Table 6. Results of Segmentation Task on BraTS 2020 test data (166 cases). The results were obtained by computing the mean of predictions of seven models trained from the scratch. The metrics were computed by the online evaluation platform. All the predictions were post-processed before submitting to the server.

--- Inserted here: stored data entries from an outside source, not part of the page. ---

(* ===== verification/Protocol.v ===== *)
(** The request and response framing of net/protocol.{h,cpp}.  A pair of
    pointers [cursor, end] is the list of the bytes between them. *)
From S2P Require Import Prelude Bytes.

(** core/constants.h *)
Definition k_max_msg : Z := Z.shiftl 32 20.
Definition k_max_args : Z := 200 * 1000.

Record Response := mkResponse { status : Z; data : bytes }.
Definition RES_OK : Z := 200.
Definition RES_NX : Z := 404.
Definition RES_ERR : Z := 500.

(** On success, the value read and the advanced cursor. *)
Definition read_header (cursor : bytes) : option (Z * bytes) :=
  if blen cursor <? 4 then None else Some (le_Z (take 4 cursor), drop 4 cursor).
Definition read_string (cursor : bytes) (len : Z) : option (bytes * bytes) :=
  if blen cursor <? len then None
  else Some (take (Z.to_nat len) cursor, drop (Z.to_nat len) cursor).

(** [while (cmd.size() < num_args)]: [todo] arguments are missing.  The result
    is the cursor, if the loop ended without a [return -1], and [cmd], which a
    failure leaves as it is then. *)
Fixpoint parse_args (todo : nat) (cursor : bytes) (cmd : list bytes)
    : option bytes * list bytes :=
  match todo with
  | O => (Some cursor, cmd)
  | S todo =>
      match read_header cursor with
      | None => (None, cmd)
      | Some (len, cursor) =>
          match read_string cursor len with
          | None => (None, cmd ++ [[]])
          | Some (s, cursor) => parse_args todo cursor (cmd ++ [s])
          end
      end
  end.

Definition parse_request (data : bytes) (cmd : list bytes) : Z * list bytes :=
  match read_header data with
  | None => (-1, cmd)
  | Some (num_args, cursor) =>
      if num_args >? k_max_args then (-1, cmd)
      else
        match parse_args (Z.to_nat (num_args - blen cmd)) cursor cmd with
        | (None, cmd) => (-1, cmd)
        | (Some cursor, cmd) =>
            if negb (blen cursor =? 0) then (-1, cmd) else (0, cmd)
        end
  end.

Definition generate_response (resp : Response) (out : bytes) : bytes :=
  let resp_len := u32 (4 + u32 (blen (data resp))) in
  let out := append_buffer out (le_bytes 4 resp_len) in
  let out := append_buffer out (le_bytes 4 (status resp)) in
  append_buffer out (data resp).

(** * The format of a request *)
Definition arg_bytes (arg : bytes) : bytes := le_bytes 4 (blen arg) ++ arg.
Definition request_bytes (cmd : list bytes) : bytes :=
  le_bytes 4 (blen cmd) ++ concat (arg_bytes <$> cmd).
Definition wf_cmd (cmd : list bytes) : Prop :=
  blen cmd <= k_max_args ∧ Forall (λ arg, blen arg < 2 ^ 32) cmd.

#[export] Instance wf_cmd_dec cmd : Decision (wf_cmd cmd).
Proof. unfold wf_cmd. apply _. Defined.

Lemma read_header_spec cursor z rest :
  read_header cursor = Some (z, rest) ↔ cursor = le_bytes 4 z ++ rest ∧ 0 <= z < 2 ^ 32.
Proof.
  unfold read_header. split.
  - destruct (Z.ltb_spec (blen cursor) 4); [done|]. intros [= <- <-].
    assert (length (take 4 cursor) = 4%nat) as Hl by (rewrite length_take; unfold blen in *; lia).
    pose proof (le_bytes_Z (take 4 cursor)) as He. pose proof (le_Z_range (take 4 cursor)) as Hr.
    rewrite Hl in He, Hr. by rewrite He, take_drop.
  - intros [-> Hz]. rewrite blen_app, blen_le_bytes. pose proof (blen_nonneg rest).
    rewrite (proj2 (Z.ltb_ge _ _)) by lia.
    rewrite take_app_length', drop_app_length' by by rewrite length_le_bytes.
    by rewrite le_Z_bytes, Z.mod_small.
Qed.

Lemma read_string_spec cursor len s rest :
  0 <= len → read_string cursor len = Some (s, rest) ↔ cursor = s ++ rest ∧ blen s = len.
Proof.
  intros Hlen. unfold read_string. split.
  - destruct (Z.ltb_spec (blen cursor) len); [done|]. intros [= <- <-].
    rewrite take_drop. split; [done|]. unfold blen in *. rewrite length_take. lia.
  - intros [-> <-]. rewrite blen_app. pose proof (blen_nonneg rest).
    rewrite (proj2 (Z.ltb_ge _ _)) by lia. by rewrite take_blen, drop_blen.
Qed.

Lemma parse_args_spec todo : ∀ cursor cmd rest cmd',
  parse_args todo cursor cmd = (Some rest, cmd') ↔
  ∃ args, length args = todo ∧ Forall (λ arg, blen arg < 2 ^ 32) args ∧
    cmd' = cmd ++ args ∧ cursor = concat (arg_bytes <$> args) ++ rest.
Proof.
  induction todo as [|todo IH]; intros cursor cmd rest cmd'; cbn [parse_args].
  { split.
    - intros [= <- <-]. exists []. by rewrite app_nil_r.
    - intros ([] & Hl & _ & -> & ->); [|done]. by rewrite app_nil_r. }
  split.
  - destruct (read_header cursor) as [[len c1]|] eqn:Hh; [|done].
    apply read_header_spec in Hh as [-> Hlen].
    destruct (read_string c1 len) as [[s c2]|] eqn:Hs; [|done].
    apply read_string_spec in Hs as [-> <-]; [|lia]. rewrite IH.
    intros (args & <- & Hall & -> & ->). exists (s :: args). split_and!; [done| | |].
    + constructor; [lia|done].
    + by rewrite <-app_assoc.
    + cbn [fmap list_fmap concat]. unfold arg_bytes at 1. by rewrite <-!app_assoc.
  - intros (args & Hl & Hall & -> & ->). destruct args as [|s args]; [done|].
    apply Forall_cons in Hall as [Hs Hall]. cbn [fmap list_fmap concat]. unfold arg_bytes at 1.
    rewrite <-!app_assoc. pose proof (blen_nonneg s).
    rewrite (proj2 (read_header_spec _ (blen s) _)) by done.
    rewrite (proj2 (read_string_spec _ _ s _ (blen_nonneg s))) by done.
    apply IH. exists args. split_and!; [by injection Hl|done|by rewrite <-app_assoc|done].
Qed.

Lemma parse_request_lemma data cmd :
  parse_request data [] = (0, cmd) ↔ wf_cmd cmd ∧ data = request_bytes cmd.
Proof.
  unfold parse_request, wf_cmd, request_bytes. split.
  - destruct (read_header data) as [[n cursor]|] eqn:Hh; [|done].
    apply read_header_spec in Hh as [-> Hn].
    destruct (Z.gtb_spec n k_max_args); [done|].
    destruct (parse_args _ _ _) as [[rest|] cmd'] eqn:Hp; [|done].
    apply parse_args_spec in Hp as (args & Hl & Hall & -> & ->).
    destruct (Z.eqb_spec (blen rest) 0) as [Hr|]; [|done]. intros [= <-].
    assert (rest = []) as -> by (apply nil_length_inv; unfold blen in Hr; lia).
    cbn [app]. unfold blen in *. cbn [length] in Hl. rewrite app_nil_r.
    split; [split; [lia|done]|]. do 2 f_equal. lia.
  - intros [[Hn Hall] ->]. pose proof (blen_nonneg cmd). unfold k_max_args in *.
    rewrite (proj2 (read_header_spec _ (blen cmd) (concat (arg_bytes <$> cmd)))) by (split; [done|lia]).
    destruct (Z.gtb_spec (blen cmd) (200 * 1000)); [lia|].
    rewrite (proj2 (parse_args_spec _ _ [] [] cmd)); [done|].
    exists cmd. unfold blen. cbn [length]. split_and!; [lia|done|done|by rewrite app_nil_r].
Qed.
(* ===== verification/NumberProps.v ===== *)
(** The parsers of integers and of doubles of core/common.h: exactly which texts it accepts, and
    with which value. *)
From S2P Require Import Prelude Bytes Common.

(** ** Prefixes *)
Definition all (p : byte → bool) (s : bytes) : Prop := Forall (λ b, p b = true) s.
Definition stops_at (p : byte → bool) (s : bytes) : Prop := match s with [] => True | b :: _ => p b = false end.

Lemma span_lemma p s l r : span p s = (l, r) ↔ s = l ++ r ∧ all p l ∧ stops_at p r.
Proof.
  split.
  - revert l r. induction s as [|b s IH]; intros l r; cbn [span]; [intros [= <- <-]; by repeat constructor|].
    destruct (p b) eqn:Hb; [|intros [= <- <-]; by repeat constructor].
    destruct (span p s) as [l' r'] eqn:Hs. intros [= <- <-]. destruct (IH _ _ eq_refl) as (-> & Hl & Hr).
    split_and!; [done|by constructor|done].
  - intros (-> & Hl & Hr). induction Hl as [|b l Hb Hl IH]; cbn [app span]; [|by rewrite Hb, IH].
    destruct r as [|b r]; [done|]. cbn in *. by rewrite Hr.
Qed.

(** * The texts of an integer *)

(** A sign: nothing, a plus or a minus. *)
Definition sign_of (sg : bytes) : option bool :=
  match sg with
  | [] => Some false
  | [b] => if ch b 45 then Some true else if ch b 43 then Some false else None
  | _ => None
  end.

(** White space, a sign and digits, and nothing after them; a value outside of the
    64 bits is the nearest one inside. The empty text is 0. *)
Inductive int_text : bytes → Z → Prop :=
| text_empty : int_text [] 0
| text_number sp sg neg ds :
    all is_space sp → sign_of sg = Some neg → all is_digit ds → ds ≠ [] →
    int_text (sp ++ sg ++ ds) (clamp_i64 (if neg : bool then - dec_value ds else dec_value ds)).

Lemma digit_not_sign b : is_digit b = true → ch b 45 = false ∧ ch b 43 = false.
Proof. unfold is_digit, ch. lia. Qed.
Lemma digit_not_space b : is_digit b = true → is_space b = false.
Proof. unfold is_digit, is_space, ch. lia. Qed.
Lemma sign_not_space b : ch b 45 = true ∨ ch b 43 = true → is_space b = false.
Proof. unfold is_space, ch. lia. Qed.

Lemma take_sign_lemma s neg r :
  take_sign s = (neg, r) → ∃ sg, sign_of sg = Some neg ∧ s = sg ++ r.
Proof.
  destruct s as [|b s]; cbn [take_sign]; [intros [= <- <-]; by exists []|].
  destruct (ch b 45) eqn:H45; [intros [= <- <-]; exists [b]; cbn; by rewrite H45|].
  destruct (ch b 43) eqn:H43; intros [= <- <-]; [exists [b]; cbn; by rewrite H45, H43|by exists []].
Qed.

Lemma take_sign_digits sg neg ds :
  sign_of sg = Some neg → all is_digit ds → ds ≠ [] →
  take_sign (sg ++ ds) = (neg, ds) ∧ stops_at is_space (sg ++ ds).
Proof.
  intros Hsg Hds Hne. destruct sg as [|b [|]]; [|cbn in *|done].
  - injection Hsg as <-. destruct Hds as [|b ds Hb _]; [done|]. destruct (digit_not_sign b Hb) as [H1 H2].
    cbn. rewrite H1, H2. split; [done|by apply digit_not_space].
  - destruct (ch b 45) eqn:H45; [injection Hsg as <-; split; [done|apply sign_not_space; auto]|].
    destruct (ch b 43) eqn:H43; [|done]. injection Hsg as <-. split; [done|apply sign_not_space; auto].
Qed.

Table 7. Results of Quantification of Uncertainty Task on BraTS 2020 test data (166 cases) including mean DAUC (higher is better), RFTPs (lower is better) and RFTNs (lower is better). The results were obtained by computing the mean of predictions of seven models trained from scratch. The metrics were computed by the online evaluation platform.

5 Conclusion

In this work, we proposed a multi-decoder network for segmenting tumor substructures from multimodal brain MRI images by separating a complex problem into simpler sub-tasks. The proposed network adopted a U-Net-like structure with Squeeze-and-Excitation blocks after each convolution and concatenation operation. We also proposed to stack original images with their denoised versions to enrich the input and demonstrated that the performance was boosted in both DSC and HD95 metrics by a large margin. The results on the test set indicated that: (i) the proposed method performed competitively in the task of Segmentation, with DSC scores of 88.26/82.49/80.84 and HD95 scores of 6.30/22.27/20.06 for the whole tumor, tumor core, and enhancing tumor core, respectively, (ii) the proposed method was top 2 performing ones in the task of Quantification of Uncertainty in Segmentation.